無限に湧き出す魔物たちに、イレギュラーに高度な文明によって生み出された兵器。
多少人員に損害が出ても、治療の力を持つ〈ブエル〉によって、あっさりと回復できてしまう。
ラエス王国、ロウ王国、センリ共和国の列強三国が完全に手を取り合ったとしても、対抗できるかは怪しい……。

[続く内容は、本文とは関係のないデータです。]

Lemma get_range_loop_find ctx b addr h :
  Bitmap.size b < 2 ^ 20 -> 0 <= addr ->
  forall l fuel pr p last, lseg h pr p l last 0 -> Forall (range_ok ctx b) l -> (length l < fuel)%nat ->
  get_range_loop fuel h addr false p = Ret (default 0 (fst <$> List.find (covers addr) l)).
Proof.
  intros Hs Ha. induction l as [| [a r] l IH]; intros fuel pr p last Hl Hro Hf;
    (destruct fuel as [| fuel]; [simpl in Hf; lia |]); cbn [get_range_loop].
  - destruct Hl as [-> _]. done.
  - destruct Hl as (-> & Ha0 & nx & Hn & Hl). destruct (Z.eqb_spec a 0); [done |].
    apply Forall_cons in Hro as [Hr Hro]. unfold load_node. rewrite Hn, bind_Ret. cbn [nd_data nd_next].
    pose proof (covers_spec ctx b addr (a, r) Hr Hs Ha) as Ec. cbn [snd] in Ec. rewrite <- Ec.
    cbn [List.find]. destruct (covers addr (a, r)); [done |]. eapply IH; [exact Hl | done | simpl in Hf; lia].
Qed.

Lemma get_range_find w ctx c l addr :
  w_ctxs w !! ctx = Some c -> bitmap_wf (vc_bitmap c) -> Bitmap.size (vc_bitmap c) < 2 ^ 20 ->
  list_rep (w_ranges w) (vc_ranges c) l -> Forall (range_ok ctx (vc_bitmap c)) l ->
  0 <= addr -> addr / PAGE_SIZE < nbits (data (vc_bitmap c)) ->
  get_range w ctx addr false = Ret (default 0 (fst <$> List.find (covers addr) l)).
Proof.
  intros Hc Hwf Hs Hl Hro Ha Hlt. unfold get_range, load_ctx. rewrite Hc, bind_Ret. cbn [negb].
  assert (0 <= addr / PAGE_SIZE) by (apply Z.div_pos; [lia | done]).
  destruct (bitmap_get_spec (vc_bitmap c) (addr / PAGE_SIZE)) as (v & -> & Hv); [done | lia |].
  rewrite !bind_Ret. destruct (v =? 0) eqn:E.
  - destruct (List.find (covers addr) l) as [e |] eqn:Ef; [| done]. exfalso.
    apply find_some in Ef as [Hin Hcov%bool_decide_eq_true_1]. apply list_elem_of_In in Hin.
    rewrite Forall_forall in Hro. destruct (Hro e Hin) as [_ _ _ _ (_ & _ & _ & Hm)].
    rewrite Hm in Hv by (unfold in_pages, pages_of in *; cbn [fst snd]; lia).
    unfold nz in Hv. rewrite E in Hv. done.
  - pose proof (list_rep_length _ _ _ Hl). destruct Hl as [_ [last Hl]].
    eapply get_range_loop_find; [exact Hs | done | exact Hl | exact Hro | lia].
Qed.

(** vm_get answers with the range that covers the address, or NULL when no
    range does: it searches the list the way a linear search over the ranges
    of the context would, and gives back the lock. *)
Theorem vm_get_correct w ctx c l addr :
  ctx_inv w ctx c l -> 0 <= addr -> addr / PAGE_SIZE < nbits (data (vc_bitmap c)) ->
  exists w', vm_get w ctx addr false = Ret (default 0 (fst <$> List.find (covers addr) l), w') /\ ctx_inv w' ctx c l.
Proof.
  intros Hinv Ha Hlt. destruct (Hinv) as [Hc Hl Hwf Hs H0 Hlist Hro Hdis]. unfold vm_get.
  rewrite (ctx_acquire_spec _ _ _ Hc Hl), bind_Ret.
  rewrite (get_range_find _ ctx (set_ctx_lock c 1) l) by (done || apply store_ctx_lookup).
  rewrite bind_Ret, (ctx_release_spec _ _ _ (store_ctx_lookup _ _ _)), bind_Ret, store_ctx_twice.
  eexists. split; [done |]. split; try done. cbn. rewrite lookup_insert_eq. destruct c. simpl in Hl. by subst.
Qed.

(** * Mapping *)

(** The address [v] of the source is backed by the physical address [p]. *)
Definition backed (l : list (Z * vm_range)) (flags v p : Z) : Prop :=
  exists a r, List.find (covers v) l = Some (a, r) /\ 0 < vr_phys r /\ vr_phys r + vr_size r <= 2 ^ 32 /\
    (has_flag flags VM_MAP_USER_ONLY = true -> has_flag (vr_flags r) VM_USER = true) /\
    p = vr_phys r + (v - vr_addr r).

(** The physical address the code computes, for the source page [i]. *)
Lemma map_phys src_addr A phys i :
  0 <= src_addr < 2 ^ 32 -> A mod PAGE_SIZE = 0 ->
  0 <= phys + (src_addr / PAGE_SIZE + i) * PAGE_SIZE - A < 2 ^ 32 ->
  u32 (phys + ALIGN_DOWN (u32 (src_addr - A)) PAGE_SIZE + i * PAGE_SIZE) =
  phys + ((src_addr / PAGE_SIZE + i) * PAGE_SIZE - A).
Proof.
  intros Hs HA Hp. pose proof (u32_range (src_addr - A)).
  destruct (ALIGN_DOWN_page (u32 (src_addr - A))) as [-> _]; [done |].
  assert (u32 (src_addr - A) mod PAGE_SIZE = src_addr mod PAGE_SIZE) as E.
  { unfold u32. rewrite Z.mod_mod_divide by (exists (2 ^ 20); done).
    rewrite Zminus_mod, HA, Z.sub_0_r. by apply Z.mod_mod. }
  pose proof (Z.div_mod (u32 (src_addr - A)) PAGE_SIZE ltac:(done)) as Hd1. rewrite E in Hd1.
  pose proof (Z.div_mod src_addr PAGE_SIZE ltac:(done)) as Hd2.
  pose proof (Z.div_mod (src_addr - A) (2 ^ 32) ltac:(done)) as Hd3. fold (u32 (src_addr - A)) in Hd3.
  set (q := (src_addr - A) / 2 ^ 32) in *. set (t := phys + ((src_addr / PAGE_SIZE + i) * PAGE_SIZE - A)).
  replace (phys + u32 (src_addr - A) / PAGE_SIZE * PAGE_SIZE + i * PAGE_SIZE) with (t + (- q) * 2 ^ 32) by lia.
  unfold u32. rewrite Z_mod_plus_full. apply Z.mod_small. lia.
Qed.

Lemma list_rep_insert {A} h head (l : list (Z * A)) a n :
  a ∉ l.*1 -> list_rep h head l -> list_rep (<[a := n]> h) head l.
Proof. intros Ha [Hnd [last Hl]]. split; [done |]. exists last. by apply lseg_insert. Qed.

「対立して久しい三国が『救世合意』に至ったことだけでも奇跡的なことだ。せっかくの奇跡を無駄にしてはならないしな」
冗談めかして言うヒルデブラント王に、エルヴィスもまた笑みを返した。
「して、肝心のダイムクルドへの侵入手段はどうするつもりかね? さすがの君たちでも正面から乗り込むのは自殺行為だと思うが……」
「それを検討しているところで貴国の危機が耳に入り、馳せ参じた次第です、陛下。
何かよい方法があればいいのですが、今となっては、ダイムクルドは地上に近付くことすら滅多にありません」
「少し前までは、鉱山だの森だのを大地からひっぺがして回っていたがな。まさか領土を文字通りに持ち去ってしまう強盗がこの世にいようとは思いもしなかった」
ダイムクルドは不足する資源を、各国から物理的に領土を奪い取ることで賄っているのだ。
それが元・伯爵領の周囲に浮かぶ無数の浮島群である。
ヒルデブラント王はしばらく腕を組んで考え込んだが、やがてそれを解いた。
「……天空魔領への侵入方法については、こちらでも有識者を集めて検討してみよう。
君たちは戦いに備え、旅の疲れを癒すといい。歓迎の宴を開きたいところだが……かえって気疲れさせてしまうかな?」
「寝床さえあれば結構です」
エルヴィスが苦笑しながら言うと、ヒルデブラント王もにやりと笑った。
それから、自らの娘――ヘルミーナに視線を移す。
「……ヘルミーナ。お前にも苦労をかけた。しばらく公務はいいから、彼らと一緒に休みを取りなさい」
「えっ……? ご配慮は嬉しいのですが、お父様、この大事なときにわたくしだけ休むわけには――」
「やれやれ。鈍感な娘だ。父の気配りをむげにしてくれるな」
そう言って、王はエルヴィスのほうをちらりと一瞥した。
ヘルミーナの視線もまたそれに釣られる。
エルヴィスと目と目が合い、途端、彼女の頬がかあっと紅潮した。
「……お……お言葉に、甘えます……」
ヘルミーナが俯いて呟くと、父王は呵々と笑う。
「まったく! 嬉しいのやら寂しいのやら! ……エルヴィス君、娘を頼む」
「ええ。もちろん」
「いい返事だ。娘に男を見る目があったことに、父として安心したよ」
ますます俯いてしまうヘルミーナを、エルヴィスは大切なものを見る目で見つめた。